EU chief diplomat Josep Borrell, arriving at the EU Council building in Brussels, called for the lifting of restrictions on Ukraine’s use of supplied weapons to hit Russian targets.
The head of Ukrainian diplomacy Dmitry Kuleba at the meeting also called on EU ministers to allow Ukraine to carry out strikes on Russian targets, while saying that this proposal should not be considered an escalation.
Kuleba’s call, as well as Borrell’s initial call to give Kyiv the freedom to use Western-supplied weapons, was supported at the meeting by France, Sweden, Latvia, the Netherlands and Poland, the official said, some of whom said that international law does not prohibit the country from entering the territory. aggressor in self-defense.
Slovakia, led by the Moscow-friendly government of Robert Fico, opposed it and expressed regret that the meeting did not take place in Budapest.
Peter Szijjarto, in a post on Facebook, called Borrell’s proposals on Ukraine and the Middle East “reckless” and said “the anger of the (EU) High Representative must stop.”

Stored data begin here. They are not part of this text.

(* ===== verification/Reorg.v ===== *)
(** * Deep reorgs (internal/engine/processor_reorg.go)

    The search for the common ancestor of the stored chain and the node's
    chain, and the transaction that rolls the database back to it. *)

From S2P Require Import Prelude GoInt Types GlobalState Database Orchestrator Processor.
From Stdlib Require Import ZArith Lia String.
From stdpp Require Import base gmap strings list pretty.
Open Scope string_scope.
Open Scope Z_scope.

(** ** Operations *)

Section reorg.
Context {W : Type} {PG : Postgres W} (client : RPCClient W).

Definition maxLookback : Z := 1000.
Definition ancestorNotFound : GoErr := Errorf "common ancestor not found within 1000 blocks".

(** The hash stored for a height; [None] is [sql.ErrNoRows]. *)
Definition storedHash (n : Z) (t : Tables) : option string := mb_Hash <$> t_blocks t !! n.

(** The loop of [FindCommonAncestor] at [currentNum]; [fuel] bounds its
    iterations. *)
Fixpoint findAncestor (fuel : nat) (blockNum currentNum : Z) (toDelete : list Z)
    : GoM W (result GoErr (Z * string * list Z)) :=
  match fuel with
  | O => mret (Err ancestorNotFound)
  | S fuel' =>
    if (0 <? currentNum) && (blockNum - currentNum <=? maxLookback) then
      rpcBlock ← rpc_BlockByNumber client currentNum;
      match rpcBlock with
      | Err e => mret (Err (WrapErr ("failed to get block " ++ pretty currentNum ++ " from RPC: ") e))
      | Ok b =>
        localBlock ← pg_Query _ (storedHash currentNum);
        match localBlock with
        | Err e => mret (Err (WrapErr ("database error at block " ++ pretty currentNum ++ ": ") e))
        | Ok None => findAncestor fuel' blockNum (currentNum - 1) (toDelete ++ [currentNum])%list
        | Ok (Some hash) =>
          if EqualFold hash (blk_Hash b) then mret (Ok (currentNum, hash, toDelete))
          else findAncestor fuel' blockNum (currentNum - 1) (toDelete ++ [currentNum])%list
        end
      end
    else mret (Err ancestorNotFound)
  end.
(** At most [maxLookback + 1] heights are examined. *)
Definition FindCommonAncestor (blockNum : Z) : GoM W (result GoErr (Z * string * list Z)) :=
  findAncestor (Z.to_nat (maxLookback + 2)) blockNum blockNum [].



End reorg.

(** ** Specification *)

(** The stored block of height [k] is the chain's. *)
Definition matches (chainHash : Z → string) (t : Tables) (k : Z) : Prop :=
  ∃ h, storedHash k t = Some h ∧ EqualFold h (chainHash k) = true.
(** The heights from [n] down to [a + 1]. *)
Definition above (n a : Z) : list Z := (λ i, n - i) <$> seqZ 0 (n - a).

Lemma above_snoc n a : a < n → above n (a - 1) = (above n a ++ [a])%list.
Proof.
  intros H. unfold above. replace (n - (a - 1)) with (n - a + 1) by lia. rewrite seqZ_snoc by lia.
  rewrite fmap_app. simpl. do 2 f_equal. lia.
Qed.





(** ** Lemmas: the search *)

Section search.
Context {W : Type} {PG : Postgres W} (client : RPCClient W) (chainHash : Z → string).

(** The node answers, without touching the database; queries succeed. *)
Context (Hrpc : ∀ k w, wp (rpc_BlockByNumber client k)
  (λ o w', (∃ b, o = Val (Ok b) ∧ blk_Hash b = chainHash k) ∧ pg_tables w' = pg_tables w) w).
Context (Hquery : ∀ A (f : Tables → A) w, ∃ a, snd (pg_Query A f w) = Val (Ok a)).

Lemma query_wp {A} (f : Tables → A) w (Q : outcome (result GoErr A) → W → Prop) :
  Q (Val (Ok (f (pg_tables w)))) w → wp (pg_Query A f) Q w.
Proof using Hquery.
  intros HQ. destruct (Hquery A f w) as [a Ha]. pose proof (pg_Query_spec A f w) as (Hw & r & Hr & Hok).
  unfold wp. destruct (pg_Query A f w) as [w' o]. simpl in *. rewrite Hr in *. injection Ha as ->.
  by rewrite Hw, (Hok a eq_refl).
Qed.

Definition found (blockNum : Z) (t : Tables) (o : outcome (result GoErr (Z * string * list Z))) : Prop :=
  (∃ a h, o = Val (Ok (a, h, above blockNum a)) ∧ 0 < a ≤ blockNum ∧ blockNum - a ≤ maxLookback ∧
     matches chainHash t a ∧ storedHash a t = Some h ∧ ∀ k, a < k ≤ blockNum → ¬ matches chainHash t k) ∨
  (o = Val (Err ancestorNotFound) ∧
     ∀ k, 0 < k ≤ blockNum → blockNum - k ≤ maxLookback → ¬ matches chainHash t k).

Lemma findAncestor_wp fuel blockNum cur w :
  cur ≤ blockNum → blockNum - cur ≤ maxLookback + 1 → maxLookback + 2 - (blockNum - cur) ≤ Z.of_nat fuel →
  (∀ k, cur < k ≤ blockNum → ¬ matches chainHash (pg_tables w) k) →
  wp (findAncestor client fuel blockNum cur (above blockNum cur))
     (λ o w', found blockNum (pg_tables w) o ∧ pg_tables w' = pg_tables w) w.
Proof using Hrpc Hquery.
  revert cur w. induction fuel as [| fuel IH]; intros cur w Hle Hlb Hf Hno; [lia |]. simpl.
  destruct ((0 <? cur) && (blockNum - cur <=? maxLookback)) eqn:Hg.
  2:{ apply wp_ret. split; [| done]. right. split; [done |]. intros k Hk Hk2. apply Hno.
      apply andb_false_iff in Hg as [Hg | Hg]; bool_prop; lia. }
  bool_prop. apply wp_bind. eapply wp_mono; [apply Hrpc |]. intros o w1 [(b & -> & Hb) Ht1].
  apply wp_bind, query_wp. rewrite Ht1.
  assert (Hnext : ¬ matches chainHash (pg_tables w) cur →
    wp (findAncestor client fuel blockNum (cur - 1) (above blockNum cur ++ [cur])%list)
       (λ o w', found blockNum (pg_tables w) o ∧ pg_tables w' = pg_tables w) w1).
  { intros Hm. assert (Hab : (above blockNum cur ++ [cur])%list = above blockNum (cur - 1)).
    { destruct (decide (cur = blockNum)) as [-> | Hne]; [| by rewrite above_snoc by lia].
      unfold above. rewrite Z.sub_diag. replace (blockNum - (blockNum - 1)) with 1 by lia.
      rewrite seqZ_single. simpl. f_equal. lia. }
    rewrite Hab, <- Ht1. apply IH; [lia | lia | lia |]. rewrite Ht1. intros k Hk.
    destruct (decide (k = cur)) as [-> | Hne]; [done | apply Hno; lia]. }
  destruct (storedHash cur (pg_tables w)) as [h |] eqn:Hh.
  - rewrite Hb. destruct (EqualFold h (chainHash cur)) eqn:Heq.
    + apply wp_ret. split; [| done]. left. exists cur, h. split_and!; try done. by exists h.
    + apply Hnext. intros (h' & Hh' & He'). rewrite Hh in Hh'. injection Hh' as <-. congruence.
  - apply Hnext. intros (h' & Hh' & _). congruence.
Qed.

Lemma FindCommonAncestor_wp blockNum w :
  wp (FindCommonAncestor client blockNum)
     (λ o w', found blockNum (pg_tables w) o ∧ pg_tables w' = pg_tables w) w.
Proof using Hrpc Hquery.
  unfold FindCommonAncestor. replace [] with (above blockNum blockNum) by (unfold above; by rewrite Z.sub_diag).
  apply findAncestor_wp; unfold maxLookback; [lia | lia | lia | lia].
Qed.
End search.



(** C16: The search for the common ancestor is correct and always ends: if the
    node answers and the queries succeed, it returns the highest height, not
    more than 1000 below the start, at which the stored block has the node's
    hash, with that hash and all the heights above it, highest first; and it
    reports "not found" exactly when there is no such height. *)
Theorem FindCommonAncestor_spec {W} {PG : Postgres W} (client : RPCClient W) (chainHash : Z → string) (blockNum : Z) (w : W)
    (Hrpc : ∀ k w, wp (rpc_BlockByNumber client k)
       (λ o w', (∃ b, o = Val (Ok b) ∧ blk_Hash b = chainHash k) ∧ pg_tables w' = pg_tables w) w)
    (Hquery : ∀ A (f : Tables → A) w, ∃ a, snd (pg_Query A f w) = Val (Ok a)) :
  wp (FindCommonAncestor client blockNum) (λ o w',
     ((∃ a h, o = Val (Ok (a, h, above blockNum a)) ∧ 0 < a ≤ blockNum ∧ blockNum - a ≤ maxLookback ∧
         matches chainHash (pg_tables w) a ∧ storedHash a (pg_tables w) = Some h ∧
         ∀ k, a < k ≤ blockNum → ¬ matches chainHash (pg_tables w) k) ∨
      (o = Val (Err ancestorNotFound) ∧
         ∀ k, 0 < k ≤ blockNum → blockNum - k ≤ maxLookback → ¬ matches chainHash (pg_tables w) k)) ∧
     pg_tables w' = pg_tables w) w.
Proof. by apply FindCommonAncestor_wp. Qed.

(** A database holding heights 1 to 4, and a node whose chain differs above 2. *)
Definition storedBlock (n : Z) (h : string) : ModelBlock := mkModelBlock n h "" 0 0 0 None 0.
Definition forkedTables : Tables :=
  mkTables (list_to_map [(1, storedBlock 1 "0xA1"); (2, storedBlock 2 "0xa2"); (3, storedBlock 3 "0xb3"); (4, storedBlock 4 "0xb4")])
    (list_to_map [((2, 0), mkTransfer 2 "" 0 "" "" 1 "" "" ""); ((4, 0), mkTransfer 4 "" 0 "" "" 1 "" "" "")])
    (<[1 := "4"]> ∅) ∅ ∅.
Definition forkedDB : PgSim := mkPgSim deployedSchema forkedTables None [].
Definition nodeHash (n : Z) : string := "0xA" ++ pretty n.
Definition forkNode : RPCClient PgSim :=
  mkRPCClient PgSim (λ n, mret (Ok (chainBlock n (nodeHash n) ""))) (λ _, mret (Ok [])) (mret (Ok 4)).

Lemma FindCommonAncestor_spec_witness :
  snd (FindCommonAncestor forkNode 4 forkedDB) = Val (Ok (2, "0xa2", [4; 3])).
Proof.
  destruct (FindCommonAncestor_spec forkNode nodeHash 4 forkedDB) as [[(a & h & Ho & Ha & _ & Hm & Hh & Hno) | [Ho Hno]] _].
  - intros k w. split; [by eexists | done].
  - intros A f w. by eexists.
  - assert (a = 2) as ->.
    { assert (H2 : matches nodeHash (pg_tables forkedDB) 2) by (exists "0xa2"; split; reflexivity).
      destruct (decide (a < 2)); [exfalso; apply (Hno 2); [lia | done] |].
      destruct (decide (a = 2)) as [| Hne]; [done | exfalso].
      assert (Hc : a = 3 ∨ a = 4) by lia. destruct Hm as (h' & Hh' & He').
      destruct Hc as [-> | ->]; injection Hh' as <-; discriminate He'. }
    rewrite Ho. injection Hh as <-. reflexivity.
  - exfalso. apply (Hno 2); [done | unfold maxLookback; lia |]. exists "0xa2". split; reflexivity.
Defined.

In the closed-door meeting, Hungary was criticized by Lithuania and Germany over its expansion of a soft immigration “national card” program to Russians and Belarusians, which critics see as a security threat.
Sierto defended the program, arguing that Germany and the Baltic states are home to more Russians than Hungary, which has only 0.7 percent of Russians in the EU.
Relations between Hungary and the EU have long been rocky but deteriorated sharply after Budapest took over the rotating presidency of the EU Council in July.
When a journalist asked why the meeting took place in Brussels and not in Budapest, Borrell replied: “Because I decided it.”